I wish I could spell out just how nice it was to let go and do as I please. But I can’t seem to find the words. Some things are just like that. Inexplicable. Like the sudden spike in my love for wine. Blame it on the shiny, happy new wine glasses that were finally purchased this weekend.
Simple things, I told ya.
Momentary pleasures in going through with the general plan for the year, which is to slowly add all the simple, little things to make my home more homely. Also a good justification to take away from the fact that copious amounts of wine have been consumed by the husband and I, ever since. White, red, rosé. Entire bottle-fulls at a time, while we languidly chatted, really caught up on things: life, work, the crazy web of people’s minds, our families, watched movies, lots of The Big Bang Theory and cooked together. Lots and lots of it.
Other simplistic pleasures included finally convincing the husband to get a pedicure. Insert: evil, evil laughter here. So there we sat at the local salon, side by side, out feet bathed in warm, soapy water. Him reading his BusinessWorld, and me reading my regular people’s book, glancing sideways ever so gently to watch him take in the experience with bewilderment.
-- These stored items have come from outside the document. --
(** The block "No capabilities returned (unstable API)": it yields the local
    [capabilities_names] ([None] is Python's [None]). *)
Definition setup_rebuild (capabilities_names : option (list string))
  : M (option (list string)) :=
  fun self =>
    match capabilities_names with
    | Some _ => (self, Ok capabilities_names)
    | None =>
        if truthy (state self) then
          match last_reported (state self) with
          | Raise e => (self, Raise e)
          | Ok reported =>
              if truthy reported then
                match rebuild_loop reported ([], []) Catalog with
                | Raise e => (self, Raise e)
                | Ok (capabilities, names) =>
                    match data self with
                    | None => (self, Raise AttributeError)
                    | Some d =>
                        (with_data self
                           (Some (set_capabilities d (Some capabilities))),
                         Ok (Some names))
                    end
                end
              else (self, Ok (Some []))
          end
        else (self, Ok None)
    end.

(** The locals that outlive the loop over [COMMON_ATTRIBUTES]: the list
    [entities], and [catalog_item], which is unbound ([None]) until the loop
    assigns it. *)
Record locals : Type := {
  l_entities : list (option ElectroluxEntity.t);
  l_catalog_item : option (option catalog_value)
}.

(** The inner loop "Check if not reported in capabilities", with its
    [break]. *)
Definition reported_in_capabilities (capabilities_names : list string)
    (entity_name category : string) : bool :=
  existsb (fun capability =>
             String.eqb (get_entity_name capability) entity_name
             && String.eqb (get_category capability) category)
          capabilities_names.

Definition iterable {A} (xs : option (list A)) : result (list A) :=
  match xs with
  | Some l => Ok l
  | None => Raise TypeError
  end.

(** One iteration of [for common_attribute in COMMON_ATTRIBUTES]. *)
Definition common_step (capabilities_names : option (list string))
    (loc : locals) (common_attribute : string) : M locals :=
  let entity_name := get_entity_name common_attribute in
  let category := get_category common_attribute in
  names <<- lift (iterable capabilities_names) ;;
  if reported_in_capabilities names entity_name category then ret loc
  else
    let catalog_item := lookup Catalog entity_name in
    match catalog_item with
    | Some v =>
        if catalog_truthy catalog_item then
          info <<- lift (device_attr v ElectroluxDevice.capability_info) ;;
          set_capability common_attribute info ;;;
          entity <<- call_get_entity common_attribute ;;
          ret {| l_entities := l_entities loc ++ [entity];
                 l_catalog_item := Some catalog_item |}
        else ret {| l_entities := l_entities loc;
                    l_catalog_item := Some catalog_item |}
    | None => ret {| l_entities := l_entities loc;
                     l_catalog_item := Some catalog_item |}
    end.

(** [for x in xs] with locals carried from one iteration to the next. *)
Fixpoint fold_M {A L} (body : L -> A -> M L) (loc : L) (xs : list A) : M L :=
  match xs with
  | [] => ret loc
  | x :: xs' => loc' <<- body loc x ;; fold_M body loc' xs'
  end.

(** The merge "capabilities defined in catalog are richer than provided one
    from server": [capability_info[key] = item] for each key of the catalog
    item for which [capability_info.get(key, None) is None]. *)
Definition merge_info (capability_info catalog_info : dict pyval)
  : dict pyval :=
  fold_left (fun ci kv =>
               if is_none (get ci (fst kv) VNone)
               then set ci (fst kv) (snd kv) else ci)
            catalog_info capability_info.

(** [if catalog_item: ...] in the loop over [capabilities_names]: it yields
    the locals [capability_info] and [device_class].  The merge assigns into
    the dictionary that [data.capabilities[capability]] holds. *)
Definition enrich (capability : string) (capability_info : pyval)
    (catalog_item : option catalog_value) : M (pyval * pyval) :=
  match catalog_item with
  | Some v =>
      if catalog_truthy catalog_item then
        if is_none capability_info then
          info <<- lift (device_attr v ElectroluxDevice.capability_info) ;;
          dc <<- lift (device_attr v ElectroluxDevice.device_class) ;;
          ret (info, dc)
        else
          cinfo <<- lift (device_attr v ElectroluxDevice.capability_info) ;;
          merged <<-
            (if truthy cinfo then
               match cinfo, capability_info with
               | VDict [], _ => ret capability_info
               | VDict items, VDict ci =>
                   let ci' := VDict (merge_info ci items) in
                   set_capability capability ci' ;;; ret ci'
               | _, _ => raise AttributeError
               end
             else ret capability_info) ;;
          dc <<- lift (device_attr v ElectroluxDevice.device_class) ;;
          ret (merged, dc)
      else ret (capability_info, VNone)
  | None => ret (capability_info, VNone)
  end.

(** [capability_info["values"]] followed by [list(commands.keys())] *)
Definition command_keys (capability_info : pyval) : result (list string) :=
  match capability_info with
  | VDict ci =>
      commands <- getitem ci "values" ;;
      match commands with
      | VDict c => Ok (keys c)
      | _ => Raise AttributeError
      end
  | _ => Raise TypeError
  end.

(** One [ElectroluxButtonEntity(...)] of the generator. *)
Definition make_button (self : t) (d : ElectroluxLibraryEntity)
    (entity_name category : string) (capability_info device_class : pyval)
    (command : string) : result (option ElectroluxEntity.t) :=
  label <- entity_label d command ;;
  Ok (Some (make_entity self label BUTTON entity_name category capability_info
              VNone VNone device_class
              (VStr (get icon_mapping command "mdi:gesture-tap-button"))
              (Some command))).

Fixpoint map_result {A B} (f : A -> result B) (xs : list A) : result (list B) :=
  match xs with
  | [] => Ok []
  | x :: xs' => y <- f x ;; ys <- map_result f xs' ;; Ok (y :: ys)
  end.

(** One iteration of [for capability in capabilities_names]; the
    accumulator is the local list [entities]. *)
Definition capability_step (catalog_item : option (option catalog_value))
    (entities : list (option ElectroluxEntity.t)) (capability : string)
  : M (list (option ElectroluxEntity.t)) :=
  d <<- (fun self => (self, bound_data self)) ;;
  caps <<- lift (subscriptable (capabilities d)) ;;
  capability_info <<- lift (getitem caps capability) ;;
  let entity_name := get_entity_name capability in
  let category := get_category capability in
  item <<- lift (match catalog_item with
                 | Some v => Ok v
                 | None => Raise UnboundLocalError
                 end) ;;
  enriched <<- enrich capability capability_info item ;;
  if String.eqb capability "executeCommand" then
    commands_keys <<- lift (command_keys (fst enriched)) ;;
    buttons <<- (fun self =>
                   (self, map_result
                            (make_button self d entity_name category
                               (fst enriched) (snd enriched))
                            commands_keys)) ;;
    ret (entities ++ buttons)
  else
    entity <<- call_get_entity capability ;;
    match entity with
    | Some _ => ret (entities ++ [entity])
    | None => ret entities
    end.

(** [for entity in entities: entity.setup(data)]: the entities before a
    [None] are set up, the [None] raises. *)
Fixpoint setup_entities (entities : list (option ElectroluxEntity.t))
  : list (option ElectroluxEntity.t) * result unit :=
  match entities with
  | [] => ([], Ok tt)
  | Some e :: rest =>
      let (rest', r) := setup_entities rest in
      (Some (ElectroluxEntity.setup e) :: rest', r)
  | None :: rest => (None :: rest, Raise AttributeError)
  end.

Definition setup_common (capabilities_names : option (list string)) : M locals :=
  fold_M (common_step capabilities_names)
    {| l_entities := []; l_catalog_item := None |} COMMON_ATTRIBUTES.

Definition setup_capabilities (capabilities_names : option (list string))
    (loc : locals) : M (list (option ElectroluxEntity.t)) :=
  names <<- lift (iterable capabilities_names) ;;
  fold_M (capability_step (l_catalog_item loc)) (l_entities loc) names.

Definition setup (d : ElectroluxLibraryEntity) : M unit :=
  write (fun self => with_entities (with_data self (Some d)) (Some [])) ;;;
  capabilities_names <<- setup_rebuild (sources_list d) ;;
  loc <<- setup_common capabilities_names ;;
  entities <<- setup_capabilities capabilities_names loc ;;
  fun self =>
    let (entities', r) := setup_entities entities in
    (with_entities self (Some entities'), r).

(** *** [update_missing_entities] *)

(** [self.entities] where it is read. *)
Definition entities_attr (self : t)
  : result (list (option ElectroluxEntity.t)) :=
  match entities self with
  | Some es => Ok es
  | None => Raise AttributeError
  end.

(** [entity.entity_source == category]: a string never equals [None]. *)
Definition source_is (entity_source : string) (category : option string)
  : bool :=
  match category with
  | Some c => String.eqb entity_source c
  | None => false
  end.

(** [for entity in self.entities] up to its [break]: is there an entity with
    this attribute and category? *)
Fixpoint find_entity (es : list (option ElectroluxEntity.t)) (key : string)
    (category : option string) : result bool :=
  match es with
  | [] => Ok false
  | None :: _ => Raise AttributeError
  | Some entity :: es' =>
      if String.eqb (ElectroluxEntity.entity_attr entity) key
         && source_is (ElectroluxEntity.entity_source entity) category
      then Ok true
      else find_entity es' key category
  end.

(** [key if category is None else category + "/" + key] *)
Definition found_path (category : option string) (key : string) : string :=
  match category with
  | None => key
  | Some c => (c ++ "/" ++ key)%string
  end.

(** [self.entities.append(entity)] *)
Definition append_entity (entity : ElectroluxEntity.t) : M unit :=
  fun self =>
    match entities self with
    | Some es => (with_entities self (Some (es ++ [Some entity])), Ok tt)
    | None => (self, Raise AttributeError)
    end.

(** One iteration of [for item in items]; the local [capability] is carried
    from one iteration to the next, and is assigned only where an entity was
    found. *)
Definition missing_step (reported : pyval) (key : string)
    (capability : string) (item : ElectroluxDevice.t) : M string :=
  let category := ElectroluxDevice.category item in
  present <<- lift (reported_has reported category key) ;;
  if present then
    es <<- (fun self => (self, entities_attr self)) ;;
    found <<- lift (find_entity es key category) ;;
    if found then
      let capability' := found_path category key in
      set_capability capability' (ElectroluxDevice.capability_info item) ;;;
      ret capability'
    else
      entity <<- call_get_entity capability ;;
      match entity with
      | Some e => append_entity e ;;; ret capability
      | None => ret capability
      end
  else ret capability.

(** One iteration of [for key, items in Catalog.items()]. *)
Definition missing_key (reported : pyval) (capability : string)
    (entry : string * catalog_value) : M string :=
  items <<- lift (device_iter (snd entry)) ;;
  fold_M (missing_step reported (fst entry)) capability items.

Definition update_missing_entities : M unit :=
  fun self =>
    if negb (own_capabilties self) then (self, Ok tt)
    else
      match state self with
      | VDict st =>
          let properties := get st "properties" VNone in
          if truthy properties then
            match vget properties "reported" with
            | Raise e => (self, Raise e)
            | Ok reported =>
                if truthy reported then
                  match fold_M (missing_key reported) "" Catalog self with
                  | (self', Ok _) => (self', Ok tt)
                  | (self', Raise e) => (self', Raise e)
                  end
                else (self, Ok tt)
            end
          else (self, Ok tt)
      | _ => (self, Raise AttributeError)
      end.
At the end, I even asked him if he’d like to pick a special nail paint for himself. Yes, I’m evil like that.
Later at home, somewhere in between lazing around and feeling altogether awesome, I realised we’ve reached that point where we can sit together, without necessarily doing things together. Where just being somewhat takes over the activity at hand, or even the lack of it. Where it fills the silences, takes away the mindless chatter, fills endless hours, and brings a kind of peace in just simply being, each doing our thing. Only occasionally going over to jab, poke, tickle each other. Yes, happiness is sometimes just that simple. Even if such realisations dawn on you with the price of feeling a tad old. But happily so, if I may say so myself.
I also upped the ante on the reading I have made a beginning with. A good beginning must obviously be followed up with a good follow through. That dirty S word. Sustain. I have always sucked at it. I’ve never really known what it is to persevere, plough through and make it to the end. Almost always, things came really easy, and I never had to try too hard. It gave me the luxury not to choose, not to toil, and quickly move from one thing to another, and satisfactory outcomes kept me happy. But here’s the clincher on this new beginning. The stakes are high, and I have nobody but myself to please. And I find, that’s what is inspiring the perseverance.
Simple things. Simple happiness. Simple thoughts. Simple weekends. Simple joys. And I’m caught in a cocktail of simple, dreamy days.